The construction is similarly breezy. Either you’re arranging hallways or placing decorations in the gaps. There isn’t too much to this process, although planning ahead can pay big in the long run. In many cases, you’ll have access to a tile with decorations on multiple sides, so it behooves you to create opportunities for a single tile to add its ornaments to multiple chambers or hallways. In modern fashion, points are awarded for nearly everything: special stars, the color of the carpet, which color you have the most carpet of, and, most importantly, whether you can meet the demands of three types of scoring cards.
Unfortunately, it’s these scoring cards that begin to show the thinness of this dungeon’s mortar.

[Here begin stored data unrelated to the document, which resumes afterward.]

Lemma growth_by_region_echo st r sy ey out rec :
  response (growth_by_region_over_time r sy ey) st = Return out →
  rec ∈ out →
  GrowthOut.region_id rec = Py.upper r.
Proof.
  unfold growth_by_region_over_time. destruct (sy >=? ey); run_handler; [discriminate|].
  destruct (growth_stmt _ _ _ _) as [|t ts] eqn:Erows; run_handler; [discriminate|].
  destruct (mapM _ _) as [out'|] eqn:E; run_handler; [|discriminate]. intros [= <-] Hrec.
  apply elem_of_order_by_desc in Hrec.
  eapply mapM_Return_elem_of in E as (row & Hrow & Hf); [|done].
  rewrite <- Erows in Hrow.
  apply list_elem_of_fmap in Hrow as (x & -> & Hx).
  apply list_elem_of_filter in Hx as (Hr & _).
  simpl in Hf. destruct (growth_pct _ _); simpl in Hf; simplify_eq. done.
Qed.

Lemma park_visit_variability_echo st year r c query limit out rec :
  response (park_visit_variability year r c query limit) st = Return out →
  rec ∈ out →
  when r (λ rid, VariabilityOut.region_id rec = Some (Py.upper rid))
  ∧ when c (λ code, VariabilityOut.park_code rec = Py.upper code).
Proof.
  unfold park_visit_variability. run_handler.
  destruct (variability_stmt _ _ _ _ _) as [|t ts] eqn:Erows; run_handler; [discriminate|].
  destruct (mapM _ _) as [out'|] eqn:E; run_handler; [|discriminate]. intros [= <-] Hrec.
  assert (rec ∈ out') as Hrec'.
  { destruct (limit >? 0); [apply elem_of_slice_to in Hrec|];
      by apply elem_of_order_by_desc in Hrec. }
  eapply mapM_Return_elem_of in E as (row & Hrow & Hf); [|done].
  rewrite <- Erows in Hrow.
  group_origin Hrow x. destruct Hsel as (_ & Hr & Hc).
  destruct g as [[[[[]]]]]. simpl in *. simplify_eq.
  destruct (variability_stats _ _ _); simpl in Hf; simplify_eq. simpl.
  split.
  - destruct r; simpl in *; done.
  - destruct c; simpl in *; done.
Qed.

(** ** Contradictory and redundant parameters *)

(** C7: on the average-monthly and growth operations, a call with
    [start_year > end_year] ends with a 400 response (BadRequest) and has
    executed no statement, whatever the other parameters and the store. *)
Theorem inverted_year_range_is_bad_request (st : Store) (start_year end_year : Z)
    (region_id park_code query : option string) (limit : Z) (region : string) :
  start_year > end_year →
  (∃ detail,
     response (average_monthly_visits_by_park start_year end_year region_id park_code
                 query limit) st
     = Raise (HTTPException 400 detail))
  ∧ statements_executed
      (average_monthly_visits_by_park start_year end_year region_id park_code query limit)
      st = 0%nat
  ∧ (∃ detail,
       response (growth_by_region_over_time region start_year end_year) st
       = Raise (HTTPException 400 detail))
  ∧ statements_executed (growth_by_region_over_time region start_year end_year) st = 0%nat.
Proof.
  intros Hgt.
  unfold average_monthly_visits_by_park, growth_by_region_over_time.
  replace (start_year >? end_year) with true by lia.
  replace (start_year >=? end_year) with true by lia.
  run_handler. repeat split; eauto.
Qed.

Lemma inverted_year_range_witness :
  2024 > 2022
  ∧ statements_executed (growth_by_region_over_time "imr" 2024 2022) sample_store = 0%nat.
Proof.
  split; [lia|].
  apply (inverted_year_range_is_bad_request sample_store 2024 2022 None None None 100 "imr").
  lia.
Defined.

(** C10: on the four operations that take both an exact park code and a
    partial-name query, the query is ignored once a park code is given: the
    call returns what it returns with the query left out. *)
Theorem query_ignored_when_park_code_given (st : Store) (year start_year end_year : Z)
    (region_id : option string) (park_code q : string) (min_total : option Z) (limit : Z) :
  annual_visits_by_park year region_id (Some park_code) (Some q) min_total limit st
  = annual_visits_by_park year region_id (Some park_code) None min_total limit st
  ∧ average_monthly_visits_by_park start_year end_year region_id (Some park_code)
      (Some q) limit st
    = average_monthly_visits_by_park start_year end_year region_id (Some park_code)
        None limit st
  ∧ parks_above_system_average year region_id (Some park_code) (Some q) st
    = parks_above_system_average year region_id (Some park_code) None st
  ∧ park_visit_variability year region_id (Some park_code) (Some q) limit st
    = park_visit_variability year region_id (Some park_code) None limit st.
Proof. repeat split; reflexivity. Qed.

(** ** Identifier filters are case-insensitive *)

Lemma case_insensitive_intro {A} (h : string → Handler A) :
  (∀ c st, h c st = h (Py.upper c) st) → case_insensitive h.
Proof. intros H c c' st E. by rewrite (H c), (H c'), E. Qed.

Lemma case_insensitive_opt_intro {A} (h : option string → Handler A) :
  (∀ r st, h r st = h (Py.upper <$> r) st) → case_insensitive_opt h.
Proof. intros H r r' st E. by rewrite (H r), (H r'), E. Qed.

(** C9: every operation that takes a park code or a region code gives the
    same result for all spellings of the code that agree up to letter case
    (in particular for the lower-case, a mixed-case and the upper-case
    spelling), and the records returned under such a filter carry the
    upper-case code. *)
Theorem identifier_filters_are_case_insensitive :
  (* the result does not depend on the letter case of the identifier *)
  (case_insensitive get_park_details
   ∧ (∀ year threshold,
        case_insensitive (λ c, park_monthly_visits_with_threshold c year threshold))
   ∧ (∀ year c query min_total limit,
        case_insensitive_opt (λ r, annual_visits_by_park year r c query min_total limit))
   ∧ (∀ year r query min_total limit,
        case_insensitive_opt (λ c, annual_visits_by_park year r c query min_total limit))
   ∧ (∀ sy ey c query limit,
        case_insensitive_opt (λ r, average_monthly_visits_by_park sy ey r c query limit))
   ∧ (∀ sy ey r query limit,
        case_insensitive_opt (λ c, average_monthly_visits_by_park sy ey r c query limit))
   ∧ (∀ year threshold,
        case_insensitive_opt (λ r, peak_season_above_threshold year threshold r))
   ∧ (∀ year c query,
        case_insensitive_opt (λ r, parks_above_system_average year r c query))
   ∧ (∀ year r query,
        case_insensitive_opt (λ c, parks_above_system_average year r c query))
   ∧ (∀ year limit query,
        case_insensitive_opt (λ r, top_parks_by_year year limit r query))
   ∧ (∀ year metric limit,
        case_insensitive_opt (λ r, parks_by_metric year metric r limit))
   ∧ (∀ year, case_insensitive_opt (λ r, annual_visits_by_region year r))
   ∧ (∀ year, case_insensitive (λ c, month_to_month_change c year))
   ∧ (∀ sy ey, case_insensitive (λ r, growth_by_region_over_time r sy ey))
   ∧ (∀ year c query limit,
        case_insensitive_opt (λ r, park_visit_variability year r c query limit))
   ∧ (∀ year r query limit,
        case_insensitive_opt (λ c, park_visit_variability year r c query limit)))
  (* a spelling in lower case is one of them *)
  ∧ (∀ c, Py.upper (Py.lower c) = Py.upper c)
  (* the records carry the upper-case identifiers *)
  ∧ (∀ st c rec,
       response (get_park_details c) st = Return rec →
       ParkDetailOut.park_code rec = Py.upper c)
  ∧ (∀ st year r c query min_total limit out rec,
       response (annual_visits_by_park year r c query min_total limit) st = Return out →
       rec ∈ out →
       when r (λ rid, AnnualParkVisitsOut.region_id rec = Some (Py.upper rid))
       ∧ when c (λ code, AnnualParkVisitsOut.park_code rec = Py.upper code))
  ∧ (∀ st sy ey r c query limit out rec,
       response (average_monthly_visits_by_park sy ey r c query limit) st = Return out →
       rec ∈ out →
       when r (λ rid, AvgMonthlyVisitsOut.region_id rec = Some (Py.upper rid))
       ∧ when c (λ code, AvgMonthlyVisitsOut.park_code rec = Py.upper code))
  ∧ (∀ st year threshold r out rec,
       response (peak_season_above_threshold year threshold r) st = Return out →
       rec ∈ out →
       when r (λ rid, AvgMonthlyVisitsOut.region_id rec = Some (Py.upper rid)))
  ∧ (∀ st year r c query out rec,
       response (parks_above_system_average year r c query) st = Return out →
       rec ∈ out →
       when r (λ rid, ParkAboveAverageOut.region_id rec = Some (Py.upper rid))
       ∧ when c (λ code, ParkAboveAverageOut.park_code rec = Py.upper code))
  ∧ (∀ st year metric r limit out rec,
       response (parks_by_metric year metric r limit) st = Return out →
       rec ∈ out →
       when r (λ rid, MetricParkOut.region_id rec = Some (Py.upper rid)))
  ∧ (∀ st year r out rec,
       response (annual_visits_by_region year r) st = Return out →
       rec ∈ out →
       when r (λ rid, RegionAnnualVisitsOut.region_id rec = Py.upper rid))
  ∧ (∀ st r sy ey out rec,
       response (growth_by_region_over_time r sy ey) st = Return out →
       rec ∈ out →
       GrowthOut.region_id rec = Py.upper r)
  ∧ (∀ st year r c query limit out rec,
       response (park_visit_variability year r c query limit) st = Return out →
       rec ∈ out →
       when r (λ rid, VariabilityOut.region_id rec = Some (Py.upper rid))
       ∧ when c (λ code, VariabilityOut.park_code rec = Py.upper code)).
Proof.
  split; [|split].
  - repeat split; intros;
      first [apply case_insensitive_intro | apply case_insensitive_opt_intro];
      intros x st;
      unfold get_park_details, park_monthly_visits_with_threshold, annual_visits_by_park,
        average_monthly_visits_by_park, peak_season_above_threshold,
        parks_above_system_average, top_parks_by_year, parks_by_metric,
        annual_visits_by_region, month_to_month_change, growth_by_region_over_time,
        park_visit_variability;
      by rewrite ?upper_idemp, ?upper_idemp_opt.
  - apply upper_lower.
  - repeat apply conj.
    + apply get_park_details_echo.
    + apply annual_visits_by_park_echo.
    + apply average_monthly_visits_echo.
    + apply peak_season_echo.
    + apply parks_above_system_average_echo.
    + apply parks_by_metric_echo.
    + apply annual_visits_by_region_echo.
    + apply growth_by_region_echo.
    + apply park_visit_variability_echo.
Qed.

In the game’s first half, every tile counts. This is thanks to the way cards are scored, awarding points for either particular arrangements or sets of decorations. You might, for example, hope to create an “indoor swimming bog,” consisting of a green tile next to a yellow tile, or adorn a hallway with both a desk and a hidden switch. Very well — time to draft the most appropriate offerings.
As the game progresses, however, it becomes apparent that points might be more easily won. Say, by filling your sprawling single hallway with as many decorations as possible, then always drawing from the deck of decoration goals in an attempt to get scoring cards that you’ve pretty much already achieved. Of course, you won’t always draw a card whose conditions you’ve already met — although I’ve seen that happen a fair number of times. Rather, it’s easy to find yourself in a situation where even the smallest of modifications, such as rotating a tile or the addition of one or two extra chambers, will pay out a heap of points for very little effort.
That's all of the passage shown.